The commitment EPA made under the SPP agreement was “to assess and initiate needed action on the over 9,000 existing chemicals produced above 25,000 lbs/yr in the United States.”  There was no mention of risk assessment anywhere in the agreement.  Indeed, at that time, EPA had already begun to publish hazard characterizations, which, as assessments of the hazards of high production volume (HPV) chemicals – fully meet the terms of its SPP commitment.

EPA’s focus on developing HPV chemical hazard characterizations was also precisely what it had committed to do when it adopted, in November 2005, the recommendations of its own National Pollution Prevention & Toxics Advisory Committee (NPPTAC).  Specifically, it agreed to complete and make public such hazard characterizations on all HPV chemicals for which it had received final data sets from the HPV Challenge – some 1,200 chemicals – within four years.

How close is EPA to meeting that commitment, with only six months to go?  As of today, EPA has issued only about 130 hazard characterizations covering about 315 HPV chemicals (many of the chemicals are in categories).

So EPA’s rush to risk is not only resulting in flawed risk decisions that are prematurely exonerating hundreds of chemicals, as described in our earlier posts.  It is also causing EPA to renege on its promise to characterize the hazards of all sponsored HPV chemicals in a timely manner – and to clearly identify gaps in the quality and completeness of the data received under its voluntary program.

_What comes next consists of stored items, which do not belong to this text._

Definition perform (r : request) : prog answer :=
  match r with
  | RRead s => answering ARow (read_authority s)
  | RReadStored s => answering AText (read_stored_payload s)
  | RBootstrap s => answering (fun r => ARow (Some r)) (bootstrap_authority s)
  | RTake s o => answering ARow (take_authority s o)
  | RCommitSpawn c sp => answering ABool (commit_spawn_obligation c sp)
  | RClearSpawn c => answering ABool (clear_spawn_obligation c)
  | RPublish c t w => answering ABool (publish_worker c t w)
  | RClearWorker c t => answering ABool (clear_worker c t)
  | RConfirm c => answering ABool (confirm_authority c)
  | RMigrate s ev => answering ABool (migrate_v1_to_v2 s ev)
  end.

(** Any exception becomes a value, for the daemon to act on. *)
Fixpoint attempt {A} (p : prog A) : prog (res A) :=
  match p with
  | Ret a => Ret (Ok a)
  | Throw e => Ret (Raise e)
  | Select i k => Select i (fun o => attempt (k o))
  | Insert i t k => Insert i t (fun o => attempt (k o))
  | Update i t x k => Update i t x (fun o => attempt (k o))
  end.

Section system.
Context (server : pystr) (id : Z).

(** Requests a fleet may make: servers with distinct row ids, and text that
    JSON carries faithfully. *)
Definition request_ok (r : request) : Prop :=
  match r with
  | RRead _ | RReadStored _ | RConfirm _ => True
  | RBootstrap s => no_collision server id s
  | RTake s o => no_collision server id s /\ owner_strs o
  | RCommitSpawn c sp => no_collision server id (cl_server c) /\ spawn_strs sp
  | RClearSpawn c | RClearWorker c _ => no_collision server id (cl_server c)
  | RPublish c _ w => no_collision server id (cl_server c) /\ worker_strs w
  | RMigrate s ev => no_collision server id s /\ opt_all evidence_strs ev
  end.

(** A daemon makes requests, each depending on the answers so far, forever
    or until it stops. *)
Inductive daemon : prog unit -> Prop :=
  | D_stop : daemon (Ret tt)
  | D_request r k :
      request_ok r -> (forall a, daemon (k a)) -> daemon (attempt (perform r) ≫= k).

(** Steps of the whole fleet: one statement of one daemon under some fault,
    the start or death of a daemon, or traffic on other rows of the table. *)
Inductive sys_step : store * list (prog unit) -> store * list (prog unit) -> Prop :=
  | S_exec st pool i f p st' p' :
      pool !! i = Some p -> exec f st p = Some (st', p') ->
      sys_step (st, pool) (st', <[i := p']> pool)
  | S_start st pool p :
      daemon p -> sys_step (st, pool) (st, pool ++ [p])
  | S_kill st pool i :
      sys_step (st, pool) (st, delete i pool)
  | S_env st st' pool :
      st' !! id = st !! id -> sys_step (st, pool) (st', pool).

Definition text_ok (st : store) : Prop := forall t, st !! id = Some t -> scalar_str t.

Definition sys_inv (s : store * list (prog unit)) : Prop :=
  text_ok (fst s) /\ Forall (fun p => safe server id p) (snd s).

Lemma safe_attempt {A} (p : prog A) : safe server id p -> safe server id (attempt p).
Proof. intros Hp. induction p; cbn in *; auto; destruct Hp; auto. Qed.

Lemma safe_answering {A} (f : A -> answer) p : safe server id p -> safe server id (answering f p).
Proof. intros Hp. by apply safe_bind. Qed.

Context (Hserver : scalar_str server).

Lemma safe_perform r : request_ok r -> safe server id (perform r).
Proof.
  destruct r; cbn [perform request_ok]; intros Hr; apply safe_answering;
    auto using safe_read_authority, safe_read_stored_payload, safe_confirm, safe_bootstrap,
      safe_clear_spawn, safe_clear_worker; destruct Hr;
    auto using safe_take, safe_commit_spawn, safe_publish, safe_migrate.
Qed.

Lemma daemon_safe p : daemon p -> safe server id p.
Proof.
  induction 1 as [|r k Hr Hk IH]; [done|]. apply safe_bind; [|auto].
  by apply safe_attempt, safe_perform.
Qed.

(** The row is untouched, or moved by one transition of the specification. *)
Definition row_step (st st' : store) : Prop :=
  st' !! id = st !! id \/ exists l, astep server l (abs server id st) (abs server id st').

Lemma row_step_abs st st' :
  row_step st st' ->
  abs server id st' = abs server id st \/ exists l, astep server l (abs server id st) (abs server id st').
Proof. intros [He|?]; [left|by right]. unfold abs. by rewrite He. Qed.

Lemma insert_row_step st i t :
  (i = id -> neutral_text server t) -> text_ok st ->
  text_ok (insert_row st i t) /\ row_step st (insert_row st i t).
Proof.
  intros Ht Hst. unfold insert_row. destruct (st !! i) eqn:Hi; [by split; [|left]|].
  destruct (decide (i = id)) as [->|Hne].
  - destruct (Ht eq_refl) as [Hsc Habs]. split.
    + intros t'. rewrite lookup_insert_eq. by intros [= <-].
    + right. exists LBootstrap. unfold abs. rewrite lookup_insert_eq, Hi, Habs. constructor.
  - split; [intros t'|left]; rewrite lookup_insert_ne by done; [apply Hst|done].
Qed.
(* ===== verification/AuthorityTheorems.v ===== *)
(** Properties of the lifecycle authority: what any interleaving of daemons
    over the shared row guarantees, what each operation does when it runs
    undisturbed, and what the payload codec promises. *)

From stdpp Require Import gmap.
From S2P Require Import Prelude PyStr PyNum Json JsonFacts Uuid AuthorityRow AuthorityDb AuthorityRefine.

#[local] Arguments py : simpl never.
#[local] Arguments parse_authority_payload : simpl never.
#[local] Arguments _parse_v1_payload : simpl never.
#[local] Arguments canonical_row_text : simpl never.
#[local] Arguments _claim_owner : simpl never.
#[local] Arguments authority_row_id : simpl never.

(** ** Consequences of the abstract specification *)

Lemma astep_v2 server l r a :
  astep server l (V2 r) a ->
  exists r', a = V2 r' /\ row_server r' = row_server r /\ row_generation r' = row_generation r
    /\ row_epoch r <= row_epoch r' /\ (row_epoch r = row_epoch r' -> row_owner r = row_owner r').
Proof. intros H. inversion H; subst; eexists; (split; [done|]); cbn; split_and!; try done; lia. Qed.

Lemma asteps_v2 server r a :
  asteps server (V2 r) a ->
  exists r', a = V2 r' /\ row_server r' = row_server r /\ row_generation r' = row_generation r
    /\ row_epoch r <= row_epoch r' /\ (row_epoch r = row_epoch r' -> row_owner r = row_owner r').
Proof.
  intros H. remember (V2 r) as a0 eqn:E. revert r E.
  induction H as [a|a b c [l Hs] _ IH]; intros r ->; [by exists r|].
  apply astep_v2 in Hs as (r1 & -> & ? & ? & ? & ?).
  destruct (IH r1 eq_refl) as (r2 & -> & ? & ? & ? & ?). exists r2. split_and!; try congruence; try lia.
  intros. assert (row_epoch r = row_epoch r1) by lia. assert (row_epoch r1 = row_epoch r2) by lia.
  transitivity (row_owner r1); auto.
Qed.

(** The lifecycle token of the one consumer a row stands for: a spawn not yet
    resolved, or the published worker. *)
Definition consumer_token (r : AuthorityRow) : option pystr :=
  match row_worker r with
  | Some w => Some (wk_token w)
  | None => sp_token <$> row_spawn r
  end.

Definition occupied (a : astate) : Prop := exists r, a = V2 r /\ consumer_token r <> None.

Lemma astep_occupied server l r a :
  exclusive r -> astep server l (V2 r) a -> consumer_token r <> None -> occupied a ->
  exists r', a = V2 r' /\ consumer_token r' = consumer_token r.
Proof.
  unfold consumer_token. intros Hx H Hc Ho. inversion H; subst; cbn in *; (eexists; split; [done|]); cbn.
  - done.
  - repeat match goal with H : row_spawn r = _ |- _ => rewrite H in * | H : row_worker r = _ |- _ => rewrite H in * end. done.
  - destruct Ho as (r' & [= <-] & Ho). unfold consumer_token in Ho. cbn in *.
    destruct Hx as [Hx|Hx]; [congruence|]. rewrite Hx in *. done.
  - repeat match goal with H : row_spawn r = _ |- _ => rewrite H in * | H : row_worker r = _ |- _ => rewrite H in * end.
    cbn. by f_equal.
  - destruct Ho as (r' & [= <-] & Ho). unfold consumer_token in Ho. cbn in *.
    destruct Hx as [Hx|Hx]; [|congruence]. rewrite Hx in *. done.
Qed.

Section fleet.
Context (server : pystr) (id : Z).
Context (Hserver : scalar_str server) (Hid : authority_row_id server = Ok id).

Lemma abs_row_ok st r : text_ok id st -> abs server id st = V2 r -> row_ok r /\ row_server r = server.
Proof.
  intros Hst. unfold abs, abs_text. destruct (st !! id) as [t|] eqn:E; [|done].
  destruct (parse_authority_payload (JStr t) server) eqn:Hp; [|by case_match].
  intros [= <-]. eapply parse_authority_ok; [by apply Hst|by apply scalar_str_wf| |done].
  by eapply authority_row_id_nonempty.
Qed.

Lemma pool_safe pool : Forall (daemon server id) pool -> Forall (fun p => safe server id p) pool.
Proof. intros H. eapply Forall_impl; [exact H|]. intros p. by apply daemon_safe. Qed.

Lemma fleet_refines st pool s' :
  text_ok id st -> Forall (daemon server id) pool -> rtc (sys_step server id) (st, pool) s' ->
  sys_inv server id s' /\ asteps server (abs server id st) (abs server id (fst s')).
Proof.
  intros Hst Hp Hs. apply (sys_steps_refine server id Hserver _ _ Hs).
  split; [done|by apply pool_safe].
Qed.
End fleet.

(** ** Reachable fleets *)

Section reachable.
Context (server : pystr) (id : Z).

Definition reachable (s : store * list (prog unit)) : Prop :=
  exists st pool, text_ok id st /\ Forall (daemon server id) pool /\ rtc (sys_step server id) (st, pool) s.

Context (Hserver : scalar_str server).

Lemma reachable_inv s : reachable s -> sys_inv server id s.
Proof. intros (st & pool & Hst & Hp & Hs). by apply (fleet_refines server id Hserver st pool). Qed.

Lemma reachable_later s s' :
  reachable s -> rtc (sys_step server id) s s' ->
  reachable s' /\ asteps server (abs server id (fst s)) (abs server id (fst s')).
Proof.
  intros Hr Hs. split.
  - destruct Hr as (st & pool & ? & ? & ?). exists st, pool. split_and!; [done|done|]. by etransitivity.
  - by apply (sys_steps_refine server id Hserver _ _ Hs), reachable_inv.
Qed.

Lemma reachable_v2 s s' r :
  reachable s -> rtc (sys_step server id) s s' -> abs server id (fst s) = V2 r ->
  exists r', abs server id (fst s') = V2 r' /\ row_server r' = row_server r
    /\ row_generation r' = row_generation r /\ row_epoch r <= row_epoch r'
    /\ (row_epoch r = row_epoch r' -> row_owner r = row_owner r').
Proof.
  intros Hr Hs Ha. destruct (reachable_later s s' Hr Hs) as [_ Hsteps]. rewrite Ha in Hsteps.
  by apply asteps_v2 in Hsteps.
Qed.

(** Programs that only ever replace rows the claim [c] held. *)
Fixpoint claimed {A} (c : AuthorityClaim) (p : prog A) : Prop :=
  match p with
  | Ret _ | Throw _ => True
  | Select _ k => forall o, claimed c (k o)
  | Insert _ _ _ => False
  | Update i t x k =>
      (i = id -> exists r, parse_authority_payload (JStr x) server = Ok r /\ claim_holds c r)
      /\ forall o, claimed c (k o)
  end.

Lemma claimed_bind {A B} c (p : prog A) (f : A -> prog B) :
  claimed c p -> (forall a, claimed c (f a)) -> claimed c (p ≫= f).
Proof. intros Hp Hf. induction p; cbn in *; auto; destruct Hp; auto. Qed.

Lemma claimed_lift_bind {A B} c (m : res A) (f : A -> prog B) :
  (forall a, m = Ok a -> claimed c (f a)) -> claimed c (lift m ≫= f).
Proof. destruct m; cbn; auto. Qed.

Lemma claimed_observed {A} c (f : pystr * option AuthorityRow -> prog A) (obs : prog (pystr * option AuthorityRow)) :
  obs = _read_observed (cl_server c) \/ obs = observed_or_none (cl_server c) ->
  claimed c (f ([], None)) ->
  (forall text r, parse_authority_payload (JStr text) (cl_server c) = Ok r -> claimed c (f (text, Some r))) ->
  claimed c (obs ≫= f).
Proof.
  intros Hobs Hn Hs. destruct Hobs as [-> | ->]; unfold observed_or_none, _read_observed;
    destruct (authority_row_id (cl_server c)) as [i|e]; cbn; try done; try (by case_decide);
    intros [[text|]|]; cbn; try done;
    destruct (parse_authority_payload (JStr text) (cl_server c)) as [r|e] eqn:Hp; cbn; try done; auto;
    by case_decide.
Qed.

Lemma claimed_swap c text r r' :
  no_collision server id (cl_server c) -> parse_authority_payload (JStr text) (cl_server c) = Ok r ->
  claim_holds c r ->
  claimed c (candidate ← lift (canonical_row_text r'); _compare_and_swap (cl_server c) text candidate).
Proof.
  intros Hnc Hp Hc. apply claimed_lift_bind. intros new _. unfold _compare_and_swap.
  apply claimed_lift_bind. intros i Hi. cbn. split; [|by intros []].
  intros ->. rewrite <- (Hnc Hi). eauto.
Qed.

Definition request_claim (r : request) : option AuthorityClaim :=
  match r with
  | RCommitSpawn c _ | RClearSpawn c | RPublish c _ _ | RClearWorker c _ => Some c
  | _ => None
  end.

Lemma claimed_perform req c :
  request_claim req = Some c -> no_collision server id (cl_server c) -> claimed c (perform req).
Proof.
  intros Hreq Hnc. destruct req; cbn in Hreq; try done; injection Hreq as ->; apply claimed_bind; try done;
    (apply claimed_observed; [by auto|done|]); intros text r Hp;
    destruct (_claim_owner c r) as [o|e] eqn:Ho; try done;
    apply claim_owner_holds in Ho as [Hc _];
    repeat case_match; try done; by eapply claimed_swap.
Qed.

(** One statement of a program, in any store and under any fault. *)
Definition progress {A} (p p' : prog A) : Prop := exists f st st', exec f st p = Some (st', p').

Lemma claimed_exec {A} c f st (p : prog A) st' p' :
  claimed c p -> exec f st p = Some (st', p') -> claimed c p'.
Proof.
  intros Hp He. destruct p as [| |i k|i t k|i t x k]; cbn in *; try done.
  - destruct f; injection He as <- <-; auto.
  - destruct Hp. destruct (cas_row st i t x). destruct f; injection He as <- <-; auto.
Qed.

Lemma claimed_progress {A} c (p p' : prog A) : claimed c p -> rtc progress p p' -> claimed c p'.
Proof.
  intros Hp H. induction H as [|p1 p2 p3 (f & st & st' & He) _ IH]; [done|].
  apply IH. by eapply claimed_exec.
Qed.

(** A program of a superseded claim leaves the row alone. *)
Lemma claimed_stale {A} c f st (p : prog A) st' p' r :
  claimed c p -> exec f st p = Some (st', p') -> abs server id st = V2 r -> cl_epoch c < row_epoch r ->
  st' !! id = st !! id.
Proof.
  intros Hp He Ha Hlt. destruct p as [| |i k|i t k|i t x k]; cbn in *; try done.
  - destruct f; by injection He as <- <-.
  - assert (Hc : (cas_row st i t x).1 !! id = st !! id).
    { unfold cas_row. destruct (st !! i) as [old|] eqn:Hi; [|done].
      destruct (str_eqb_spec old x) as [->|]; [|done].
      destruct (decide (i = id)) as [->|Hne]; [|cbn; by rewrite lookup_insert_ne].
      destruct (proj1 Hp eq_refl) as (rx & Hx & He' & _). unfold abs, abs_text in Ha.
      rewrite Hi, Hx in Ha. injection Ha as ->. lia. }
    destruct (cas_row st i t x) as [st2 won]. destruct f; by injection He as <- <-.
Qed.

In short, EPA is compromising the public’s right to know about the hazards of the most widely used chemicals in U.S. commerce.  That’s quite ironic when you consider EPA bills the HPV Challenge and ChAMP as cornerstones of its Chemical Right to Know Initiative.

What should EPA be doing under ChAMP?

EDF is the only environmental NGO that has been willing to engage with EPA, first on the HPV Challenge and more recently on ChAMP.  We served on advisory panels, participated in public meetings, carefully peer-reviewed draft assessments, filed comments and met with EPA staff repeatedly.

Even now, we are the only voice in our community arguing that the HPV data and ChAMP could provide value if it got back on track.

We have pointed out that many of the shortcomings of the HPV and ChAMP initiatives are due to EPA’s limited authority under the Toxic Substances Control Act (TSCA), and we are actively working toward fundamental reform of TSCA to give EPA the tools it needs to do a better job.

But we also believe that in the interim, and despite EPA’s constraints under TSCA, EPA can and should be doing a more credible and valuable job under ChAMP.

EPA should:

  • Return the focus of ChAMP to completing high-quality hazard characterizations for HPV chemicals, rather than rushing to issue highly suspect risk characterizations based on flawed assumptions and poor-quality use and exposure information.
  • For each chemical assessed, clearly identify and communicate to the public all gaps or quality concerns in available data.
  • Stop assigning low-priority rankings to chemicals, especially those with data gaps in the most basic, minimum set of screening-level hazard data. As we said before, it’s one thing for EPA to identify as high-hazard those chemicals where, despite the data gaps, available data demonstrate high toxicity. It’s quite another for EPA to effectively exonerate chemicals as low-hazard or low-priority when not even a bare-minimum data set is available for them.
  • Adopt a health-protective approach to hazard screening: Where data are uncertain, of questionable quality or equivocal, assume a hazard exists until and unless a chemical’s manufacturer provides the data to show otherwise.
  • Issue test rules to require that gaps in submitted data sets be filled.
  • Significantly accelerate issuance of test rules for all of the unsponsored HPV Challenge chemicals, and for the hundreds of newly emerged HPV chemicals that have never been sponsored.
  • For the ~4,000 medium-production volume (MPV) chemicals – which are also covered by the SPP commitment, and for which even less data are available than for HPV chemicals – focus on identifying and acting to address data needs to support more robust hazard assessments, rather than pursuing its current approach of using scientifically unsupportable extrapolations of data among loosely defined “clusters” of such chemicals.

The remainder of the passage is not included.